• _About this task_
Using the material that follows, output exactly the lines from the one containing "(item : CatalogItem) : option" through the one containing "Decision (passes difficulty_", with both ends kept.

• _Data listing_

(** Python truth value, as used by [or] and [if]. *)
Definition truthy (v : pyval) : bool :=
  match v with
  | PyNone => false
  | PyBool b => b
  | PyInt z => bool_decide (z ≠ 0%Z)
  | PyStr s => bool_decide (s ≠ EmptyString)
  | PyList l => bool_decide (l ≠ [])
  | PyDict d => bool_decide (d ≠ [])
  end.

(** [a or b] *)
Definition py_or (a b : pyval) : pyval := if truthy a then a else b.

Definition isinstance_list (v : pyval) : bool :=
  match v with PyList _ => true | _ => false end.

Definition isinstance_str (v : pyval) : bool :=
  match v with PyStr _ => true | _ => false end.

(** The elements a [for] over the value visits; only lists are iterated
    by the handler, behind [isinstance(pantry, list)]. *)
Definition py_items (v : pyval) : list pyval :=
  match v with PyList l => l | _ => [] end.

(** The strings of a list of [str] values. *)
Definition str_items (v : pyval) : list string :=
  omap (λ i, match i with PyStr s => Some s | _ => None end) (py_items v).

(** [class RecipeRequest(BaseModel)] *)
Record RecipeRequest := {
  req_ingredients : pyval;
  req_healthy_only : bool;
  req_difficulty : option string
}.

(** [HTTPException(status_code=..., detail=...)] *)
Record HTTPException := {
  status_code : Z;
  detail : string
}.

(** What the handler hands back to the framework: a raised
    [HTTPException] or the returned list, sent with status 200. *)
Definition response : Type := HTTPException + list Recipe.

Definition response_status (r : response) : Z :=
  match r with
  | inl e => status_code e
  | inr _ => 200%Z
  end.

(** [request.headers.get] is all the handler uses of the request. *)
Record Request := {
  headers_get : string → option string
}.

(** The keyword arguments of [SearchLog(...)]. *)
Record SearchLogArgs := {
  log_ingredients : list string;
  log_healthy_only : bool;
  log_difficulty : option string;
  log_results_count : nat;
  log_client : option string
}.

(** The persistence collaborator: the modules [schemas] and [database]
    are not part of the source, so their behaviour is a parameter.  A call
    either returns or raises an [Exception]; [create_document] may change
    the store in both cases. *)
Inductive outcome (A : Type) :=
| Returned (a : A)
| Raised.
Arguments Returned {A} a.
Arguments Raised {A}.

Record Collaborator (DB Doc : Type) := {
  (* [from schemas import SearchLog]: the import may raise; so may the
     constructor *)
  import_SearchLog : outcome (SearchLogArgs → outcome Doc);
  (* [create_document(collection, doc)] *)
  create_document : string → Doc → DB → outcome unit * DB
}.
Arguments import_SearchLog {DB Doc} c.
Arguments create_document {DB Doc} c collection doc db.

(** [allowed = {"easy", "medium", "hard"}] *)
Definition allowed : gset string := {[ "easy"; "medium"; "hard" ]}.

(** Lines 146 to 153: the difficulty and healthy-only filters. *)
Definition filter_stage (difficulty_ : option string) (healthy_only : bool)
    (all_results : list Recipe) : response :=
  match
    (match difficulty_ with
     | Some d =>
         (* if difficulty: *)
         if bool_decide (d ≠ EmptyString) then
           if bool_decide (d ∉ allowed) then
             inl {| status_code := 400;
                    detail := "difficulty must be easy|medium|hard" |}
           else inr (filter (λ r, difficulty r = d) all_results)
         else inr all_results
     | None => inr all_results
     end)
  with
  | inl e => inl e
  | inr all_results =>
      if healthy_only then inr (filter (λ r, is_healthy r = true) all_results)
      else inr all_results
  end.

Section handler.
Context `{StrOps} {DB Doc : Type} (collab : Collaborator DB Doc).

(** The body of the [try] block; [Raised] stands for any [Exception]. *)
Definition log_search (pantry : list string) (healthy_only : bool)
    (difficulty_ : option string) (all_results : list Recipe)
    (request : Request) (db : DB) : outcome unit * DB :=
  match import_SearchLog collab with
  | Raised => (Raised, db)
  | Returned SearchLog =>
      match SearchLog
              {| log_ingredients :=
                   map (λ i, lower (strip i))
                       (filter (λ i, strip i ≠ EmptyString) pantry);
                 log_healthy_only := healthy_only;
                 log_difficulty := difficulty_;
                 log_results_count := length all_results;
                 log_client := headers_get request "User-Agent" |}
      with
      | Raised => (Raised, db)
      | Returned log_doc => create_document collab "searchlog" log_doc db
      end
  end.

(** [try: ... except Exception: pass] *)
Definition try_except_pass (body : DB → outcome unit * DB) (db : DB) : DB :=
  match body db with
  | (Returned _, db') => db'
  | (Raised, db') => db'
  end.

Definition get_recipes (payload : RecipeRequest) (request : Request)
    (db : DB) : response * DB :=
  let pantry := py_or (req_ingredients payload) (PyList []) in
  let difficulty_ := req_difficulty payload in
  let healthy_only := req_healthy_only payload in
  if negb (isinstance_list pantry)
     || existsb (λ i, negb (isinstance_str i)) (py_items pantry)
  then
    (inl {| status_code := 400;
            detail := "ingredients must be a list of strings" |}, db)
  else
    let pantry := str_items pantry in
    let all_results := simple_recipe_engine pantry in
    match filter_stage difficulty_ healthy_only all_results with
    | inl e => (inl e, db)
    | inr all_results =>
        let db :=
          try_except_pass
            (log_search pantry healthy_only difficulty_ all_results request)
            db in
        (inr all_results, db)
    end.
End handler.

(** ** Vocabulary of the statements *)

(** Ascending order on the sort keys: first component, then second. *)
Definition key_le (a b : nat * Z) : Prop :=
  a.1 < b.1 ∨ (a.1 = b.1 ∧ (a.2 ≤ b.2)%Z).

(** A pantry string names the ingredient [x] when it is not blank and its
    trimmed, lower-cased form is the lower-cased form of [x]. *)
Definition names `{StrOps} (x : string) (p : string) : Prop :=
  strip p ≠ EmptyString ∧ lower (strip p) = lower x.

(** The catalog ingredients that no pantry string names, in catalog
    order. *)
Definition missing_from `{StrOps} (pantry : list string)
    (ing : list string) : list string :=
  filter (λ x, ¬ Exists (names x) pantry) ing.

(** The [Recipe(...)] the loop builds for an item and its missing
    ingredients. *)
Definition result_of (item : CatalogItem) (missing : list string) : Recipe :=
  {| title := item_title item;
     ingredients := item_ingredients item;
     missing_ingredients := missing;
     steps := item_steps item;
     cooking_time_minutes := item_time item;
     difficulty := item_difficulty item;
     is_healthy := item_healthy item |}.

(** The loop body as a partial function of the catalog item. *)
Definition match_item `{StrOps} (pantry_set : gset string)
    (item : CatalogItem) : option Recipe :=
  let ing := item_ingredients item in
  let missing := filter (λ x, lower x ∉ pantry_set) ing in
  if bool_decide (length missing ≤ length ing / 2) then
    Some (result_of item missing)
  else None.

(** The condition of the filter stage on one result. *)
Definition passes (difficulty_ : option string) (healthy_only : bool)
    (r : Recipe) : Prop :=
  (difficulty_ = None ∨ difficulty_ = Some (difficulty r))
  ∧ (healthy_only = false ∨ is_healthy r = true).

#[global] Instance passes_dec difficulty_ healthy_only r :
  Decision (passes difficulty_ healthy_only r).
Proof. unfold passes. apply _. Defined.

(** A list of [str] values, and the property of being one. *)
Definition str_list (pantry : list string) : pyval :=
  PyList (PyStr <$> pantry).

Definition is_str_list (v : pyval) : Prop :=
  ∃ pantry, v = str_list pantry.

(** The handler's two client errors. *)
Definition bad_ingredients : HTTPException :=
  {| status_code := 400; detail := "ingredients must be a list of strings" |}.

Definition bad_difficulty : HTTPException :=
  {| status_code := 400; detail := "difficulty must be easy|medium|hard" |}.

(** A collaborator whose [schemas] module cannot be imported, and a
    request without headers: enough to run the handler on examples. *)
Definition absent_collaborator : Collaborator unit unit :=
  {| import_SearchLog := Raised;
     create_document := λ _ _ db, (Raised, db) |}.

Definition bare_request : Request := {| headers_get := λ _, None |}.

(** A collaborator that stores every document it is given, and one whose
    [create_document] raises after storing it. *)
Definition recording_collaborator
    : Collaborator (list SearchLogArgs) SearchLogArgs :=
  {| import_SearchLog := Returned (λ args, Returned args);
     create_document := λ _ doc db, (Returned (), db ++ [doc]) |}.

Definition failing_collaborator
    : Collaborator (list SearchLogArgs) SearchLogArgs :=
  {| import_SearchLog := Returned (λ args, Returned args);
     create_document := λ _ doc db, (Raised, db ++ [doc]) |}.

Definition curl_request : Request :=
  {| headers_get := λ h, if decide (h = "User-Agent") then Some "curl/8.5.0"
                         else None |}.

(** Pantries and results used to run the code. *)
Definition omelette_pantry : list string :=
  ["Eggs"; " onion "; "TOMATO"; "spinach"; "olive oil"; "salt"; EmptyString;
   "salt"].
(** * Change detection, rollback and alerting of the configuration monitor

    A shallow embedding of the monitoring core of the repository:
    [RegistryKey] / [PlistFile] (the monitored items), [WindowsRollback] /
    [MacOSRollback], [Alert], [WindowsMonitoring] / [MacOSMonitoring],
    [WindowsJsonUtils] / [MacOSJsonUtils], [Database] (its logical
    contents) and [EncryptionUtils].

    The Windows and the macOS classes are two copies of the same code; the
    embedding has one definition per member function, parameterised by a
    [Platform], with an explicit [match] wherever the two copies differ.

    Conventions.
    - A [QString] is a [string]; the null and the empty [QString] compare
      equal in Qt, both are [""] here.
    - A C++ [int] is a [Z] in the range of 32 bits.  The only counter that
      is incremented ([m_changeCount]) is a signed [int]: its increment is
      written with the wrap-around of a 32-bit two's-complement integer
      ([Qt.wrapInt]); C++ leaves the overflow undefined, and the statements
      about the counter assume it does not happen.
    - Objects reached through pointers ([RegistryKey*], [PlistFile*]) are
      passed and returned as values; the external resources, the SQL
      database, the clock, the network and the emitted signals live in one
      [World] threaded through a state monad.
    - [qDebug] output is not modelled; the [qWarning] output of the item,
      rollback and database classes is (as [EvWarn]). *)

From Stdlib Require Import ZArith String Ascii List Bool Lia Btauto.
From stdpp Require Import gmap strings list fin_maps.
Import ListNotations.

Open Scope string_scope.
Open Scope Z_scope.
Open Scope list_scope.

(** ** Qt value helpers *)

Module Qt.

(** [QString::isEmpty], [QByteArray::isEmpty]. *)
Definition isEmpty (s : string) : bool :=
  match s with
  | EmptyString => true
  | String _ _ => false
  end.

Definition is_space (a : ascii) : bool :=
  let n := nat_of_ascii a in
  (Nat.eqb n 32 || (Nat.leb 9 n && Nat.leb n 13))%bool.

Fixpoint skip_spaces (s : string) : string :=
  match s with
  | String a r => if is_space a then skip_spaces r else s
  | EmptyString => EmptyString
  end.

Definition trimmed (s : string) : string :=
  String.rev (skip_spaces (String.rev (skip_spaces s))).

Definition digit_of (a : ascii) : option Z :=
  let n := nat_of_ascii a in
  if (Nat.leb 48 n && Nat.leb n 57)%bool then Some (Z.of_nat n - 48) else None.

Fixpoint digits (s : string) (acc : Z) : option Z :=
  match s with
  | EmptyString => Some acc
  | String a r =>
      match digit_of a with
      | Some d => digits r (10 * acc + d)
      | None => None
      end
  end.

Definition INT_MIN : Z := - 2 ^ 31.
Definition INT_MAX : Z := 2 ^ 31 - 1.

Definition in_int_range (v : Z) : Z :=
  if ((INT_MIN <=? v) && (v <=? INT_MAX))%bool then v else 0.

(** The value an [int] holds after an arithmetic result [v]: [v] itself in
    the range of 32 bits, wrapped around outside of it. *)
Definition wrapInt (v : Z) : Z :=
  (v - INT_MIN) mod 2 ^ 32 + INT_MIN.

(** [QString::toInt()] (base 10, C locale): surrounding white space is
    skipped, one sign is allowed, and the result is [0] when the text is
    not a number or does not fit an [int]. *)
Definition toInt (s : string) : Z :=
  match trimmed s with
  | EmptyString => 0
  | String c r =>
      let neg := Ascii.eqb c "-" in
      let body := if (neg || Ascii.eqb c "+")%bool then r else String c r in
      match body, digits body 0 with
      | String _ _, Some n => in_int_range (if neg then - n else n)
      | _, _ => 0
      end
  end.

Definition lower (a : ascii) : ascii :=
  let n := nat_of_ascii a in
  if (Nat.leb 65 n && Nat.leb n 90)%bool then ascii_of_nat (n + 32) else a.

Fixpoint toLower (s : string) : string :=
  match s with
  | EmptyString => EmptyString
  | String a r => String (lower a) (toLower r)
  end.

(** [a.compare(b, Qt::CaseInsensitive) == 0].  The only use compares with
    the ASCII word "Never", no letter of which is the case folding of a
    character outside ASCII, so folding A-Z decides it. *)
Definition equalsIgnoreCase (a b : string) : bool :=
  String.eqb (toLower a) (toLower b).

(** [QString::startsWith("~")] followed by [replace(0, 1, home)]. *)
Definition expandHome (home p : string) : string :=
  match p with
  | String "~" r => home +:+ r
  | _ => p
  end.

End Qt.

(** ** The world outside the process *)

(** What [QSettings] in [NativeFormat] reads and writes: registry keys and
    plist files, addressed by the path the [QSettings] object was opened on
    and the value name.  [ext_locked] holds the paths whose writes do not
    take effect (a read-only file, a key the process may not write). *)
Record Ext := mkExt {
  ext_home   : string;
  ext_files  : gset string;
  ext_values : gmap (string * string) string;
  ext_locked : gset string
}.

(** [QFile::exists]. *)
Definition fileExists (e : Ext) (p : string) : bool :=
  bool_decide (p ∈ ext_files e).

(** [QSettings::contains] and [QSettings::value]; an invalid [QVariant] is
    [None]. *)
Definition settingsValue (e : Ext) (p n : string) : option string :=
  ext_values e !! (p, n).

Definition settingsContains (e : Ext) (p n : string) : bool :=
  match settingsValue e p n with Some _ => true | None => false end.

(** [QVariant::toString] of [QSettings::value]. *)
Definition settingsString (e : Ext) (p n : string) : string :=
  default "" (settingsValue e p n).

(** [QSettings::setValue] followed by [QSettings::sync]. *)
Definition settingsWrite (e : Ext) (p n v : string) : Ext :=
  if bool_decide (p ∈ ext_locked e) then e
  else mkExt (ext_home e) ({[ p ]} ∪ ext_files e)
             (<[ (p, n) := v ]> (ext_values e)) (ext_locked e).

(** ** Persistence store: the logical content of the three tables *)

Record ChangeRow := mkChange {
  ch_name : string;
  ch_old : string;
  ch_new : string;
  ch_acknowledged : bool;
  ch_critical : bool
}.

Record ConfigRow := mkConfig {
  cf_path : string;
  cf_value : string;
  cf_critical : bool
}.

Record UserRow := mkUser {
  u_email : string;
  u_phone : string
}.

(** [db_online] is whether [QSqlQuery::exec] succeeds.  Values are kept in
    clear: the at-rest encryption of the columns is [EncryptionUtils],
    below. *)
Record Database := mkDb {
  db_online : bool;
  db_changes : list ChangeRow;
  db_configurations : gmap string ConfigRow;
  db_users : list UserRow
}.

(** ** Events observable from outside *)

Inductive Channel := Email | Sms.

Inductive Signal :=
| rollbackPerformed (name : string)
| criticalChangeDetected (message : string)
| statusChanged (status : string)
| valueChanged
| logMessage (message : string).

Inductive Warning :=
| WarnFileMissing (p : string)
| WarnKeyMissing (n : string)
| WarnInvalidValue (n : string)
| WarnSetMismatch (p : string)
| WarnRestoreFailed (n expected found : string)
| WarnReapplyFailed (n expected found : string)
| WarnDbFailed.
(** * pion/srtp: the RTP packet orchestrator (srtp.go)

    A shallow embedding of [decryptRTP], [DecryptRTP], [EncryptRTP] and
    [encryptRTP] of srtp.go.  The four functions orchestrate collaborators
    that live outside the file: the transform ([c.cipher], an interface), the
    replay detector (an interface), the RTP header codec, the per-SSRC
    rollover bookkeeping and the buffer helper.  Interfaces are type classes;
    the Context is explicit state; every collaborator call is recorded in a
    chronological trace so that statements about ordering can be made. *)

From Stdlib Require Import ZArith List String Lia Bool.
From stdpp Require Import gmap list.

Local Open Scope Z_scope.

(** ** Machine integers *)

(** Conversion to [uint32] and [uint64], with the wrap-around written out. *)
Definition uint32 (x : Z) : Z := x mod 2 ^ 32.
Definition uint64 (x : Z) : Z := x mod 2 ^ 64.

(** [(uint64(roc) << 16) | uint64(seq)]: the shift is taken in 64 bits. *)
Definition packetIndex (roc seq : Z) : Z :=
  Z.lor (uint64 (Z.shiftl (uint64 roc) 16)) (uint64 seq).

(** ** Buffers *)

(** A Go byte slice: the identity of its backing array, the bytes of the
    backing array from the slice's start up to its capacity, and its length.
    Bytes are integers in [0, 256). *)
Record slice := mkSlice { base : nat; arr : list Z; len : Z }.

• _Answer box_
    (item : CatalogItem) : option Recipe :=
  let ing := item_ingredients item in
  let missing := filter (λ x, lower x ∉ pantry_set) ing in
  if bool_decide (length missing ≤ length ing / 2) then
    Some (result_of item missing)
  else None.

(** The condition of the filter stage on one result. *)
Definition passes (difficulty_ : option string) (healthy_only : bool)
    (r : Recipe) : Prop :=
  (difficulty_ = None ∨ difficulty_ = Some (difficulty r))
  ∧ (healthy_only = false ∨ is_healthy r = true).

#[global] Instance passes_dec difficulty_ healthy_only r :
  Decision (passes difficulty_ healthy_only r).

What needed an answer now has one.